For his part, Binder claims Sterling failed to correct a “noxious condition” in the office, he told The Real Deal in an email. Specifically, he said, the building’s heating system caused “excessive heat” in Bellmarc’s office, and forced the firm to install and maintain an expensive air conditioning system. Bellmarc is claiming $641,741 in damages, according to court documents.
The dispute comes amid ongoing financial woes for Binder and, by extension, Bellmarc.
In August 2014, the brokerage was evicted from its office at 681 Lexington Avenue, as TRD reported. In January, it shuttered four offices across Manhattan, leaving it with the single location at 936 Broadway.
In its petition, the landlord – identified in court documents as 120 East 81st Street Corp. – claimed it is owed $72,587 in unpaid rent between September and December. Bellmarc’s base rent was $23,842 a month, according to the suit.
In an affidavit, Binder contends the landlord was “unhappy” with Bellmarc because it repeatedly made late rental payments. In August 2015, as per Binder, the building’s manager exclaimed, “I want you out!”
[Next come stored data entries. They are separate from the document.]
Lemma put_bytes_other f a l x :
  x < a ∨ a + Zlength l ≤ x → put_bytes f a l x = f x.
Proof.
  intros H. unfold put_bytes.
  destruct (Z.leb_spec a x), (Z.ltb_spec x (a + Zlength l)); try lia; done.
Qed.

(** A file that agrees with memory on the first [w] bytes agrees on the first
    [w + c] after [c] more were written. *)
Lemma pieces_agree f m fa ma w c :
  0 ≤ w → 0 ≤ c →
  (∀ i, 0 ≤ i < w → f (fa + i) = m (ma + i)) →
  ∀ i, 0 ≤ i < w + c →
    put_bytes f (fa + w) (bytes_at m (ma + w) (Z.to_nat c)) (fa + i) = m (ma + i).
Proof.
  intros Hw Hc Hf i Hi. replace (fa + i) with (fa + w + (i - w)) by lia.
  rewrite put_bytes_at. destruct (Z.leb_spec 0 (i - w)).
  - rewrite Z2Nat.id by done. destruct (Z.ltb_spec (i - w) c); [| lia]. cbn [andb]. f_equal. lia.
  - cbn [andb]. replace (fa + w + (i - w)) with (fa + i) by lia. apply Hf. lia.
Qed.

(** * Going out *)

(** A page is on its way out: the frame is still its owner's, and the file [f]
    has what was written so far. *)
Record going_out (f : Z → Z) (token : Z) (cont : swap_out_cont) (s : sos) : Prop := {
  go_inv : ft_inv s;
  go_token : token ≠ 0;
  go_cont : s_heap s !! token = Some (to_obj cont);
  go_page : ID_TO_KVADDR (KVADDR_TO_ID (out_kvaddr cont)) = out_kvaddr cont;
  go_owner : ∃ e, frame_check (s_ft s) (out_kvaddr cont) = Some e ∧ owner_ok (fte_pid e) s;
  go_cur : is_Some (getproc_at (s_proc s) (s_heap s) (out_pid cont));
  go_fh : is_Some (swap_fh (s_swap s));
  go_written : 0 ≤ out_written cont ≤ PAGE_SIZE;
  go_file : ∀ i, 0 ≤ i < out_written cont →
    f (out_free_slot cont * PAGE_SIZE + i) = s_mem s (out_kvaddr cont + i)
}.

(** The piece that starts at byte [w], and its request. *)
Definition piece (s : sos) (kvaddr w : Z) : list Z :=
  bytes_at (s_mem s) (kvaddr + w) (Z.to_nat (Z.min NFS_SEND_SIZE (PAGE_SIZE - w))).

Definition write_request (s : sos) (token : Z) (cont : swap_out_cont) : rpc :=
  rpc_write (default 0 (swap_fh (s_swap s))) (out_free_slot cont * PAGE_SIZE + out_written cont)
    (piece s (out_kvaddr cont) (out_written cont)) cb_swap_out_4_nfs_write_cb token.

(** The file after the server took [count] bytes of a request. *)
Definition server_write (f : Z → Z) (q : rpc) (count : Z) : Z → Z :=
  match q with
  | rpc_write _ off data _ _ => put_bytes f off (take (Z.to_nat count) data)
  | _ => f
  end.

Lemma frame_get_pid_eq kvaddr e s :
  ft_inv s → frame_check (s_ft s) kvaddr = Some e → frame_get_pid kvaddr s = Ret (fte_pid e, s).
Proof.
  intros Hinv He. unfold frame_get_pid. mstep (check_allocated_eq kvaddr s Hinv).
  rewrite He. cbn [negb Z.eqb]. apply frame_check_Some in He as (_ & He & _).
  by mstep (get_frame_eq _ _ _ He).
Qed.

Lemma accessible_page s kvaddr e lo n :
  ft_inv s → ID_TO_KVADDR (KVADDR_TO_ID kvaddr) = kvaddr →
  frame_check (s_ft s) kvaddr = Some e → 0 ≤ lo → 0 ≤ n → lo + n ≤ PAGE_SIZE →
  accessible s (kvaddr + lo) n = true.
Proof.
  intros Hinv Hp He Hlo Hn Hhi. apply frame_check_Some in He as (Hb & He & Hs). rewrite <- Hp.
  pose proof (fo_res _ Hinv).
  eapply accessible_frame; try done; [lia | by rewrite Hs | apply Hinv].
Qed.

(** Asking for a piece to be written. *)
Lemma write_piece_eq s token cont e :
  ft_inv s → ID_TO_KVADDR (KVADDR_TO_ID (out_kvaddr cont)) = out_kvaddr cont →
  frame_check (s_ft s) (out_kvaddr cont) = Some e → is_Some (swap_fh (s_swap s)) →
  0 ≤ out_written cont < PAGE_SIZE →
  write_piece token (out_free_slot cont) (out_kvaddr cont) (out_written cont) s =
    send_rpc (write_request s token cont) s.
Proof.
  intros Hinv Hp He [fh Hfh] Hw. unfold write_piece, get_swap_fh. rewrite M_bind_assoc. mpure.
  rewrite Hfh. mstep lift_eq by done.
  mstep read_mem_eq by (eapply accessible_page; try done; unfold NFS_SEND_SIZE, PAGE_SIZE in *; lia).
  unfold write_request, piece. by rewrite Hfh.
Qed.

(** The state after a reply was noted in the continuation. *)
Lemma going_out_next f token cont s p count :
  going_out f token cont s → out_written cont < PAGE_SIZE →
  0 ≤ count ≤ Zlength (piece s (out_kvaddr cont) (out_written cont)) →
  let cont' := set_out_written (out_written cont + count) cont in
  going_out (server_write f (write_request s token cont) count) token cont'
    (set_s_heap (<[token := to_obj cont']> (s_heap s))
       (set_s_proc (set_cur_proc_ptr p (s_proc s)) s)).
Proof.
  intros [Hinv Ht Hc Hp Ho Hcur Hfh Hw Hf] Hlt Hcount cont'.
  unfold piece, Zlength in Hcount. rewrite length_bytes_at in Hcount.
  assert (0 ≤ count ≤ PAGE_SIZE - out_written cont) as Hb by lia.
  assert (∀ pid, getproc_at (set_cur_proc_ptr p (s_proc s)) (<[token := to_obj cont']> (s_heap s)) pid =
            getproc_at (s_proc s) (s_heap s) pid) as Hg.
  { intros pid. by apply (getproc_insert (set_cur_proc_ptr p (s_proc s)) _ pid token _ _ Hc). }
  split; try done.
  - cbn [s_heap set_s_heap]. apply lookup_insert_eq.
  - destruct Ho as (e & He & Ho). exists e. split; [done |]. unfold owner_ok. cbn. by rewrite Hg.
  - cbn. by rewrite Hg.
  - cbn. lia.
  - cbn -[put_bytes]. unfold piece. rewrite take_bytes_at by lia.
    apply pieces_agree; [lia | lia | done].
Qed.

(** [C6] While a page is swapped out, each successful reply moves the exchange
    forward.  With the first [out_written] bytes of the page in the file, and the
    server having taken [count] bytes of the piece it was sent, the callback is
    left with [count] more bytes in the file and the memory unchanged; it asks
    for the next piece to be written, and when the whole page is in its slot of
    the file it calls [_swap_out_end] without an error. *)
Theorem swap_out_round (rec : interp) (f : Z → Z) (token : Z) (cont : swap_out_cont) (count : Z)
    (s : sos) :
  going_out f token cont s → out_written cont < PAGE_SIZE →
  0 ≤ count ≤ Zlength (piece s (out_kvaddr cont) (out_written cont)) →
  let f' := server_write f (write_request s token cont) count in
  let cont' := set_out_written (out_written cont + count) cont in
  ∃ s1, going_out f' token cont' s1 ∧ s_mem s1 = s_mem s ∧
    swap_out_4_nfs_write_cb rec token 0 true count s =
      if out_written cont' <? PAGE_SIZE then
        (ok ← send_rpc (write_request s1 token cont');
         if negb ok then swap_out_end rec token EFAULT else mret tt) s1
      else swap_out_end rec token 0 s1.
Proof.
  intros H Hlt Hcount f' cont'. pose proof H as [Hinv Ht Hc Hp (e & He & Ho) [p Hcur] Hfh Hw Hf].
  pose proof (going_out_next f token cont s p count H Hlt Hcount) as Hnext. cbv zeta in Hnext.
  fold cont' f' in Hnext. eexists. split; [exact Hnext |]. split; [done |].
  unfold swap_out_4_nfs_write_cb. mstep load_eq by done.
  replace (count <? 0) with false by lia. cbn [negb orb Z.eqb].
  mstep (frame_get_pid_eq _ _ _ Hinv He). mstep (proc_is_gone_eq _ _ Ho).
  unfold set_cur_proc, mod_proc. rewrite M_bind_assoc. mstep (proc_getproc_eq _ _ _ Hcur). mpure.
  unfold piece, Zlength in Hcount. rewrite length_bytes_at in Hcount.
  rewrite u32_small by (unfold PAGE_SIZE in *; lia). fold cont'.
  mstep store_eq by done. cbn [out_written set_out_written cont'].
  destruct (Z.ltb_spec (out_written cont + count) PAGE_SIZE); [| done].
  destruct Hnext as [Hinv' _ _ Hp' (e' & He' & _) _ Hfh' _ _].
  assert (0 ≤ out_written cont' < PAGE_SIZE) as Hw' by (cbn; lia).
  apply M_bind_left. exact (write_piece_eq _ token cont' e' Hinv' Hp' He' Hfh' Hw').
Qed.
That comment served as Bellmarc’s notice that it had to vacate the office, according to Binder. As a result, he said, “this proceeding was improperly brought as a non-payment proceeding because the lease had already been terminated by the landlord a few months earlier in August.”
Last month, Binder sparred with Capital One Bank in court, after the bank asked a judge to appoint a receiver in an attempt to collect a $580,000 debt. Binder argued that a receiver could force him into bankruptcy and could lead to Bellmarc’s demise.